[Saved data entries]
------------------------------

(* ===== verification/_CoqProject ===== *)
-Q . S2P
Prelude.v
Buddy.v
Pmm.v
PmmLists.v
PmmProof.v
PmmInv.v
PmmBoot.v
PmmSpec.v
PageAlloc.v
Vmm.v
VmmSlab.v
VmmMap.v
Bytes.v
Sha256.v
Sha256Proof.v
AesGcm.v
Aes256.v
AesProof.v
AesEquiv.v
GhashEquiv.v
Glue.v
Locks.v
ListHead.v
Strings.v
Printk.v
Coc.v
Ipc.v
IpcProof.v
Asm.v
Hal.v
StartAsm.v
Trace.v
Float.v
Neri.v
NeriProof.v
Sched.v
SchedProof.v
KStack.v
SchedCreate.v
SchedLife.v
Entry.v
Vfs.v
VfsProof.v
Boot.v
NeriScore.v
CcProc.v
Syscall.v
SyscallProof.v
Kernel.v
KernelTypes.v
Tools.v
Nerictl.v
NerictlProof.v
Cortexcrypt.v
InitTool.v
ToolsSafe.v
ToolsRun.v
Main.v
BootLife.v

------------------------------

## About this task
A verbatim copy of the records above should be returned.

## Written answer
(* ===== verification/_CoqProject ===== *)
-Q . S2P
Prelude.v
Buddy.v
Pmm.v
PmmLists.v
PmmProof.v
PmmInv.v
PmmBoot.v
PmmSpec.v
PageAlloc.v
Vmm.v
VmmSlab.v
VmmMap.v
Bytes.v
Sha256.v
Sha256Proof.v
AesGcm.v
Aes256.v
AesProof.v
AesEquiv.v
GhashEquiv.v
Glue.v
Locks.v
ListHead.v
Strings.v
Printk.v
Coc.v
Ipc.v
IpcProof.v
Asm.v
Hal.v
StartAsm.v
Trace.v
Float.v
Neri.v
NeriProof.v
Sched.v
SchedProof.v
KStack.v
SchedCreate.v
SchedLife.v
Entry.v
Vfs.v
VfsProof.v
Boot.v
NeriScore.v
CcProc.v
Syscall.v
SyscallProof.v
Kernel.v
KernelTypes.v
Tools.v
Nerictl.v
NerictlProof.v
Cortexcrypt.v
InitTool.v
ToolsSafe.v
ToolsRun.v
Main.v
BootLife.v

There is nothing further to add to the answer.